Di solito, quando si hanno trent’anni non si pensa a quando si andrà in pensione perché si ha altro per la testa. Per molti trentenni italiani, poi, c’è prima da risolvere il problema di trovare lavoro, figuriamoci quello del riposo di vecchiaia. Però, se consideriamo la fatica di cercare, adattarsi, sperare in una certa stabilità, adeguarsi a lavori demansionanti, sopportare paghe sempre meno dignitose, l’ansia e la frustrazione che ne derivano sono già un lavoro stressantissimo che meriterebbe un compenso. Se da una parte ho sentito datori che si lamentano di quanto sia difficile trovare i candidati giusti perché troppi giovani sono arroganti, pretenziosi e non hanno l’umiltà di imparare o la voglia di sacrificarsi, dall’altra conosco giovani ingegneri anche laureati con lode che lavorano da alcuni anni e sono pagati con contratti da operaio specializzato e anche meno. Senza nulla togliere ai gloriosi operai che fanno i salti mortali per arrivare a fine mese, mi chiedo come si faccia poi a stupirsi se i giovani emigrano o a dire che certe lauree garantiscono luminosi avveniri. C’è qualcosa che non va nel sistema o nella comunicazione o in tutti e due.

Tornando alle pensioni, si sa che saranno adeguate alle aspettative di vita che in Italia dopo i 65 anni sono, per ora, di 18,9 anni per gli uomini e 22,2 per le donne. Siccome si calcola che la sostenibilità del sistema pensionistico regge se dopo la pensione si vive in media 18 anni, non si sa bene se fare gli scongiuri o adottare il carpe diem. Considerando l’andazzo delle energie e degli acciacchi, ho sempre pensato che aspettare la pensione per godere di una delle cose più preziose che abbiamo, il tempo, è una vera ingiustizia. In un sistema ideale, sarebbe bello poter godere di anni sabbatici usando in anticipo dei periodi di pensione. Faccio qualche esempio. Avere qualche mese a 35, 40 o 45 anni per tornare a studiare, viaggiare, aggiornarsi, stare con i figli, fare volontariato o qualunque cosa sia utile a sé o agli altri sarebbe molto più proficuo che dover aspettare di avere i capelli grigi, anche perché certe cose vengono meglio e più facili prima che dopo. E invece no, il sistema ci dice che bisogna rimandare, posticipare e poi, molto avanti, riposare. So di una multinazionale di consulenza di capitali, imprese e finanza che punta sui giovani nel seguente modo. Li carica di aspettative e richieste, li paga leggermente meglio degli altri e per motivarli a restare a lavorare fino alle dieci e oltre di sera dà loro un buono da 100 euro da spendere per la cena in un ristorante di lusso sotto l’ufficio. Il risultato è che nessuno di loro ha più vita privata, fa sport, vede la fidanzata o gli amici e scannano il loro tempo sperando un giorno di avere una promozione e fare carriera.

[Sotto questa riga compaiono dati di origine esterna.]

(** C1: a message that [processMessage] has decoded and sent on the output
    channel is sent once, and its wait ends once, in one of four ways.  If
    the consumer's ack is the first signal and comes before the timer
    fires, the broker's [Ack] is called, once, and nothing else; if the
    nack is, [Nak] is called, once; if the closing signal or the cancelled
    context is, or if no signal comes before AckWaitTimeout has passed, no
    broker call is made.  When the signal and the timer come together,
    the case that [select] picks decides.  No trace holds two broker
    calls, and [processMessage] returns: nothing waits again. *)
Theorem processMessage_resolves_once (env : Env) (m : Msg) (call : nat)
    (fwd : ForwardSelect) (wt : Wait) (w : World) (msg : Message) :
  In (EvSend call msg) (traceOf (processMessage env m call fwd wt w)) →
  let r := processMessage env m call fwd wt w in
  let timeout := SSC.AckWaitTimeout (config (subscriber w)) in
  sends (traceOf r) = [EvSend call msg] ∧
  (length (brokerCalls (traceOf r)) <= 1)%nat ∧
  valueOf r = Ok tt ∧ worldOf r = w ∧
  match arrival wt with
  | None =>
      outcomes (traceOf r) = [TimedOut] ∧ brokerCalls (traceOf r) = []
  | Some (sig, d) =>
      (d < timeout ∨ (d = timeout ∧ timerWinsTie wt = false) →
       match sig with
       | SigAcked =>
           outcomes (traceOf r) = [Acked] ∧
           brokerCalls (traceOf r) = [EvAck m]
       | SigNacked =>
           outcomes (traceOf r) = [Nacked] ∧
           brokerCalls (traceOf r) = [EvNak m]
       | SigClosing | SigCtxDone =>
           outcomes (traceOf r) = [Discarded] ∧
           brokerCalls (traceOf r) = []
       end) ∧
      (timeout < d ∨ (d = timeout ∧ timerWinsTie wt = true) →
       outcomes (traceOf r) = [TimedOut] ∧ brokerCalls (traceOf r) = [])
  end.
Proof.
  intros Hin.
  apply processMessage_send_inv in Hin
    as (Hc & -> & _ & Hopen & u & Hu & Hmsg).
  destruct (processMessage_sent env m call wt w u msg Hc Hu Hmsg Hopen)
    as (Ht & Hv & Hw).
  pose proof (awaitAck_trace env m (ackCase w wt) w) as (_ & _ & Hs & Ho & Hb).
  assert (Hsends : sends (traceOf (processMessage env m call FwdSent wt w))
                   = [EvSend call msg]).
  { rewrite Ht. unfold sends in *. rewrite List.filter_app, Hs. reflexivity. }
  assert (Hout : outcomes (traceOf (processMessage env m call FwdSent wt w))
                 = [outcomeOfSelect (ackCase w wt)]).
  { rewrite Ht. unfold outcomes in *. rewrite omap_app, Ho. reflexivity. }
  assert (Hbc : brokerCalls (traceOf (processMessage env m call FwdSent wt w))
                = match ackCase w wt with
                  | SelAcked => [EvAck m]
                  | SelNacked => [EvNak m]
                  | SelTimeout | SelClosing | SelCtxDone => []
                  end).
  { rewrite Ht. unfold brokerCalls in *. rewrite List.filter_app, Hb.
    reflexivity. }
  cbv zeta. rewrite Hsends, Hout, Hbc.
  split; [reflexivity|].
  split; [destruct (ackCase w wt); simpl; lia|].
  split; [exact Hv|]. split; [exact Hw|].
  pose proof (selectAck_cases (SSC.AckWaitTimeout (config (subscriber w))) wt)
    as Hcases.
  unfold ackCase. destruct (arrival wt) as [[sig d]|].
  - destruct Hcases as (Hlt & Hgt & Heq). split.
    + intros [Hd|[Hd Htie]].
      * rewrite (Hlt Hd). destruct sig; split; reflexivity.
      * rewrite (Heq Hd), Htie. destruct sig; split; reflexivity.
    + intros [Hd|[Hd Htie]].
      * rewrite (Hgt Hd). split; reflexivity.
      * rewrite (Heq Hd), Htie. split; reflexivity.
  - rewrite Hcases. split; reflexivity.
Qed.

Lemma processMessage_resolves_once_witness :
  brokerCalls (traceOf (processMessage okEnv order 0 FwdSent ackedInTime
                          subscribedWorld))
    = [EvAck order].
Proof.
  pose proof (processMessage_resolves_once okEnv order 0 FwdSent ackedInTime
                subscribedWorld
                {| UUID := "orders.abc123"; Payload := "payload" |}) as H.
  cbv zeta in H.
  destruct H as (_ & _ & _ & _ & [Hin _]).
  { vm_compute. tauto. }
  destruct Hin as [_ Hb]; [left; reflexivity|exact Hb].
Defined.

(** C9: when [Unmarshal] fails for a raw message, [processMessage] sends
    nothing on the output channel and calls neither [Ack] nor [Nak]; and
    whenever it has called [Unmarshal] (the subscriber was not closed), it
    logs the error and does nothing more. *)
Theorem processMessage_drops_undecodable (env : Env) (m : Msg) (call : nat)
    (fwd : ForwardSelect) (wt : Wait) (w : World)
    (u : Unmarshaler) (err : error) :
  SSC.Unmarshaler (config (subscriber w)) = Some u →
  Unmarshal u m = inr err →
  let r := processMessage env m call fwd wt w in
  sends (traceOf r) = [] ∧
  brokerCalls (traceOf r) = [] ∧
  (In (EvUnmarshal m) (traceOf r) →
   traceOf r = [EvLog LTrace "Received message" None; EvUnmarshal m;
                EvLog LError "Cannot unmarshal message" (Some err)]) ∧
  (closed (subscriber w) = false → In (EvUnmarshal m) (traceOf r)) ∧
  valueOf r = Ok tt ∧ worldOf r = w.
Proof.
  intros Hu Herr. simpl. destruct (closed (subscriber w)) eqn:Hc.
  - rewrite processMessage_closed by exact Hc. unfold_M. simpl.
    repeat split; try reflexivity; try discriminate. intros [].
  - rewrite (processMessage_unmarshal_error _ _ _ _ _ _ _ _ Hc Hu Herr).
    unfold_M. simpl. repeat split; try reflexivity. intros _. tauto.
Qed.

Lemma processMessage_drops_undecodable_witness :
  traceOf (processMessage okEnv emptyOrder 0 FwdSent ackedInTime
             (newWorld (subscriberOf oneWorker)))
    = [EvLog LTrace "Received message" None; EvUnmarshal emptyOrder;
       EvLog LError "Cannot unmarshal message" (Some (ErrNew "empty payload"))].
Proof.
  apply (processMessage_drops_undecodable okEnv emptyOrder 0 FwdSent
           ackedInTime (newWorld (subscriberOf oneWorker)) testUnmarshaler
           (ErrNew "empty payload")); [reflexivity|reflexivity|].
  vm_compute. tauto.
Defined.

(** ** The goroutines and the wait group of Close *)

Lemma finishers_delete (p : list goroutine) (i : nat) (g : goroutine) :
  p !! i = Some g →
  finishers p = finishers (delete i p) + (if isFinisher g then 1 else 0).
Proof.
  unfold finishers. revert i. induction p as [|x p IH]; intros i Hi.
  - discriminate.
  - destruct i as [|i]; simpl in *.
    + injection Hi as ->. destruct (isFinisher g); simpl; lia.
    + specialize (IH i Hi). destruct (isFinisher x); simpl; lia.
Qed.

Lemma finishers_nonneg (p : list goroutine) : 0 <= finishers p.
Proof. unfold finishers. lia. Qed.

Lemma finishers_snoc (p : list goroutine) (g : goroutine) :
  finishers (p ++ [g]) = finishers p + (if isFinisher g then 1 else 0).
Proof.
  unfold finishers. rewrite List.filter_app, length_app. simpl.
  destruct (isFinisher g); simpl; lia.
Qed.

Lemma runGoroutine_spec (env : Env) (i : nat) (w : World) :
  let r := runGoroutine env i w in
  forallb byGoroutine (traceOf r) = true ∧
  sameSubscriber w (worldOf r) ∧
  surplus (worldOf r) = surplus w.
Proof.
  unfold runGoroutine, sameSubscriber, surplus. unfold_M.
  destruct (pool w !! i) as [g|] eqn:Hg; [|simpl; auto].
  pose proof (finishers_delete _ _ _ Hg) as Hdel.
  destruct g as [call sub ctx|call]; simpl in Hdel.
  - unfold runMonitor. unfold_M.
    destruct (closing (subscriber w) || bool_decide (ctx ∈ cancelled w));
      [|simpl; auto].
    destruct (unsubscribeResult env sub); simpl; repeat split; lia.
  - unfold runFinisher. unfold_M.
    destruct (calls w !! call) as [c|]; [|simpl; auto].
    destruct (outputWg c =? 0); simpl; repeat split; lia.
Qed.

Lemma run_spec (env : Env) (sched : list nat) (w : World) :
  let r := run env sched w in
  forallb byGoroutine (traceOf r) = true ∧
  sameSubscriber w (worldOf r) ∧
  surplus (worldOf r) = surplus w.
Proof.
  revert w. induction sched as [|i rest IH]; intros w.
  - unfold sameSubscriber. simpl. auto.
  - pose proof (runGoroutine_spec env i w) as (Ht & (Hc1 & Hc2 & Hc3) & Hs).
    cbn [run]. unfold bind.
    destruct (runGoroutine env i w) as [[[] w1] t1].
    specialize (IH w1) as (Ht' & (Hd1 & Hd2 & Hd3) & Hs').
    destruct (run env rest w1) as [[[] w2] t2].
    unfold sameSubscriber, traceOf, worldOf in *. simpl in *.
    rewrite forallb_app, Ht, Ht'.
    repeat split; congruence.
Qed.

Lemma run_cons (env : Env) (i : nat) (rest : list nat) (w : World) :
  worldOf (run env (i :: rest) w)
    = worldOf (run env rest (worldOf (runGoroutine env i w))) ∧
  traceOf (run env (i :: rest) w)
    = traceOf (runGoroutine env i w)
        ++ traceOf (run env rest (worldOf (runGoroutine env i w))).
Proof.
  cbn [run]. unfold bind, worldOf, traceOf.
  destruct (runGoroutine env i w) as [[[] w1] t1]. simpl.
  destruct (run env rest w1) as [[[] w2] t2]. auto.
Qed.

(** The turns taken up to a limit are turns of the pool. *)
Lemma runUntil_run (env : Env) (limit : Z) (sched : list (Z * nat)) :
  ∃ turns, ∀ w, runUntil env limit sched w = run env turns w.
Proof.
  induction sched as [|[at_ i] rest [turns IH]].
  - exists []. reflexivity.
  - cbn [runUntil]. destruct (limit <=? at_).
    + exists []. reflexivity.
    + exists (i :: turns). intros w. cbn [run]. unfold bind.
      destruct (runGoroutine env i w) as [[[] w1] t1]. rewrite IH.
      reflexivity.
Qed.

Lemma WaitGroupTimeout_eq (env : Env) (timeout now : Z)
    (sched : list (Z * nat)) (w : World) :
  WaitGroupTimeout env timeout now sched w
    = if outputsWg (subscriber w) =? 0 then
        if (now + wgWaitDelay env <? timeout)
           || ((now + wgWaitDelay env =? timeout)
               && negb (wgTimerWinsTie env))
        then (false, worldOf (runUntil env (now + wgWaitDelay env) sched w),
              traceOf (runUntil env (now + wgWaitDelay env) sched w))
        else (true, worldOf (runUntil env timeout sched w),
              traceOf (runUntil env timeout sched w))
      else
        match sched with
        | [] => (true, w, [])
        | (at_, i) :: rest =>
            if timeout <=? at_ then (true, w, [])
            else
              let r := WaitGroupTimeout env timeout at_ rest
                         (worldOf (runGoroutine env i w)) in
              (valueOf r, worldOf r,
               traceOf (runGoroutine env i w) ++ traceOf r)
        end.
Proof.
  destruct sched as [|[at_ i] rest]; cbn [WaitGroupTimeout]; unfold_M;
    destruct (outputsWg (subscriber w) =? 0); try reflexivity.
  - destruct (_ || _); reflexivity.
  - destruct (_ || _);
      destruct (runUntil env _ ((at_, i) :: rest) w) as [[[] w1] t1];
      simpl; rewrite app_nil_r; reflexivity.
  - destruct (timeout <=? at_); [reflexivity|].
    destruct (runGoroutine env i w) as [[[] w1] t1]. simpl.
    destruct (WaitGroupTimeout env timeout at_ rest w1) as [[v w2] t2].
    reflexivity.
Qed.

(** What the wait of [Close] does to the world is what the turns that it
    lets through do. *)
Lemma WaitGroupTimeout_run (env : Env) (timeout now : Z)
    (sched : list (Z * nat)) (w : World) :
  ∃ turns,
    worldOf (WaitGroupTimeout env timeout now sched w)
      = worldOf (run env turns w) ∧
    traceOf (WaitGroupTimeout env timeout now sched w)
      = traceOf (run env turns w).
Proof.
  revert now w. induction sched as [|[at_ i] rest IH]; intros now w;
    rewrite WaitGroupTimeout_eq;
    destruct (outputsWg (subscriber w) =? 0).
  - exists []. destruct (_ || _); split; reflexivity.
  - exists []. split; reflexivity.
  - destruct (_ || _);
      [destruct (runUntil_run env (now + wgWaitDelay env) ((at_, i) :: rest))
         as [turns Hr]
      |destruct (runUntil_run env timeout ((at_, i) :: rest)) as [turns Hr]];
      exists turns; rewrite Hr; split; reflexivity.
  - destruct (timeout <=? at_).
    + exists []. split; reflexivity.
    + destruct (IH at_ (worldOf (runGoroutine env i w))) as (turns & Hw & Ht).
      exists (i :: turns).
      destruct (run_cons env i turns w) as [-> ->].
      rewrite <- Hw, <- Ht. split; reflexivity.
Qed.

Lemma WaitGroupTimeout_spec (env : Env) (timeout now : Z)
    (sched : list (Z * nat)) (w : World) :
  let r := WaitGroupTimeout env timeout now sched w in
  forallb byGoroutine (traceOf r) = true ∧
  sameSubscriber w (worldOf r) ∧
  surplus (worldOf r) = surplus w.
Proof.
  cbv zeta.
  destruct (WaitGroupTimeout_run env timeout now sched w)
    as (turns & -> & ->).
  apply run_spec.
Qed.
(** * CellUniverse: the command-line driver of the cell annealer

    A shallow embedding of [src/main.py] (the windowed simulated-annealing
    driver) and of [get_image_file_paths] from
    [src/global_optimization/CellUniverse.py].

    Python objects that are mutated in place (the configuration
    dictionaries) live in an explicit object store; everything the driver
    hands to its collaborators (image synthesis, the annealer, the lineage
    writer) is recorded as an event in a trace, in program order.  A Python
    exception is a [Raise] result; the store and the trace built up to the
    raise are kept, as in Python. *)

From Stdlib Require Import ZArith QArith String List Lia ZifyBool.
From stdpp Require Import base gmap strings list.

Local Open Scope string_scope.
Local Open Scope list_scope.

(** ** Exceptions and results *)

Inductive exn : Type :=
| ValueError (msg : string)
| KeyError (key : string)
| TypeError
| ZeroDivisionError
| AttributeError
| IndexError
| UnboundLocalError (name : string)
| PlainException (msg : string).

(** A call returns, raises, or is still running when the fuel of a loop
    without a static bound ([itertools.count], [while]) is used up. *)
Inductive result (A : Type) : Type :=
| Ok (a : A)
| Raise (e : exn)
| OutOfFuel.
Arguments Ok {A} a.
Arguments Raise {A} e.
Arguments OutOfFuel {A}.

(** ** Configuration values

    [jsonc.load] yields a tree of dictionaries, numbers, strings, booleans
    and nulls.  Dictionaries keep insertion order, as Python's do. *)

#[warnings="-register-all"]
Inductive json : Type :=
| JNum (q : Q)
| JStr (s : string)
| JBool (b : bool)
| JNull
| JObj (items : list (string * json)).

Abbreviation dict := (list (string * json)).

Fixpoint dict_get (k : string) (d : dict) : option json :=
  match d with
  | [] => None
  | (k', v) :: rest => if String.eqb k k' then Some v else dict_get k rest
  end.

(** [d[k] = v]: an existing key keeps its position, a new one goes last. *)
Fixpoint dict_set (k : string) (v : json) (d : dict) : dict :=
  match d with
  | [] => [(k, v)]
  | (k', v') :: rest =>
      if String.eqb k k' then (k', v) :: rest else (k', v') :: dict_set k v rest
  end.

Definition dict_has (k : string) (d : dict) : bool :=
  match dict_get k d with Some _ => true | None => false end.

(** [d[k]] as an expression. *)
Definition subscript (d : dict) (k : string) : result json :=
  match dict_get k d with
  | Some v => Ok v
  | None => Raise (KeyError k)
  end.

(** The numeric value of a Python number ([bool] is a number in Python). *)
Definition num_of (v : json) : option Q :=
  match v with
  | JNum q => Some q
  | JBool b => Some (if b then 1%Q else 0%Q)
  | _ => None
  end.

(** [a / b], Python's true division. *)
Definition truediv (a b : json) : result json :=
  match num_of a, num_of b with
  | Some x, Some y =>
      if Qeq_bool y 0 then Raise ZeroDivisionError else Ok (JNum (x / y))
  | _, _ => Raise TypeError
  end.

(** ** The object store and the trace *)

Definition loc := nat.

(** What the driver asks of its collaborators, in program order. *)
Inductive event : Type :=
| EvSeed (seed : Z)
| EvOpenLineage
| EvLineageLine (line : string)
| EvLoadImages
| EvCreateLineage (sa_config : loc)
| EvShiftCells (pad : Q)
| EvCopyForward
| EvPadImage (frame : Z) (pad : Q)
| EvSynthImage (frame : Z)
| EvDistMap (frame : Z) (divisor : Q)
| EvAutoTemp (window_start window_end : Z)
| EvObjective (use_dist : bool)
| EvGlobalOptimize (window_start window_end : Z)
| EvSaveLineage (frame : Z)
| EvSaveOutput (frame : Z)
| EvLocalOptimize (config : loc).

Record world : Type := World {
  objs : gmap loc dict;
  trace : list event
}.

Definition M (A : Type) : Type := world -> world * result A.

Definition ret {A} (a : A) : M A := fun w => (w, Ok a).
Definition raise {A} (e : exn) : M A := fun w => (w, Raise e).
Definition bind {A B} (c : M A) (k : A -> M B) : M B :=
  fun w => match c w with
           | (w', Ok a) => k a w'
           | (w', Raise e) => (w', Raise e)
           | (w', OutOfFuel) => (w', OutOfFuel)
           end.
Definition lift {A} (r : result A) : M A := fun w => (w, r).
Definition emit (e : event) : M unit :=
  fun w => (World (objs w) (trace w ++ [e]), Ok tt).

Notation "x <~ c ;; k" := (bind c (fun x => k))
  (at level 100, c at next level, right associativity).
Notation "c ;;; k" := (bind c (fun _ => k))
  (at level 100, right associativity).

Definition when (b : bool) (c : M unit) : M unit := if b then c else ret tt.

(** Reading the dictionary object at [l]. *)
Definition deref (l : loc) : M dict :=
  fun w => match objs w !! l with
           | Some d => (w, Ok d)
           | None => (w, Raise (PlainException "dangling reference"))
           end.

(** [copy.deepcopy(obj)]: a new object with equal contents; the tree has no
    sharing, so the copy shares nothing with the original. *)
Definition deepcopy (l : loc) : M loc :=
  fun w => match objs w !! l with
           | Some d =>
               let l' := fresh (dom (objs w)) in
               (World (<[l' := d]> (objs w)) (trace w), Ok l')
           | None => (w, Raise (PlainException "dangling reference"))
           end.

(** [obj[sub][k] = v] on the object at [l]. *)
Definition setitem2 (l : loc) (sub k : string) (v : json) : M unit :=
  fun w => match objs w !! l with
           | Some d =>
               match dict_get sub d with
               | Some (JObj inner) =>
                   (World (<[l := dict_set sub (JObj (dict_set k v inner)) d]> (objs w))
                          (trace w), Ok tt)
               | Some _ => (w, Raise TypeError)
               | None => (w, Raise (KeyError sub))
               end
           | None => (w, Raise (PlainException "dangling reference"))
           end.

L’altro effetto collaterale è che gli si alzerà il colesterolo, metteranno su pancia, perderanno i capelli prima del tempo, per non parlare di tutti gli altri effetti psicosomatici e non. Mi rendo conto che se vai a proporre a gente così il periodo sabbatico come pre-pensione ti ridono in faccia, però non posso non domandarmi che senso ha tutto ciò, o meglio se questo sia l’unico senso che si può dare alla vita che è una, mica mille. Poi possono anche dirci che siamo nell’era delle pantere grigie, orribile definizione, e che a 70 anni puoi saltare come a 30, e in certi casi è quasi vero o possibile. Ma prima di crederci e fidarci ricordiamoci di quel numero che scatta dopo i 65, 18, e suggeriamo ai nostri figli di tirar fuori quello slogan, e magari anche lo spirito, caro ai loro coetanei del ’68 e che diceva «Vogliamo tutto e subito».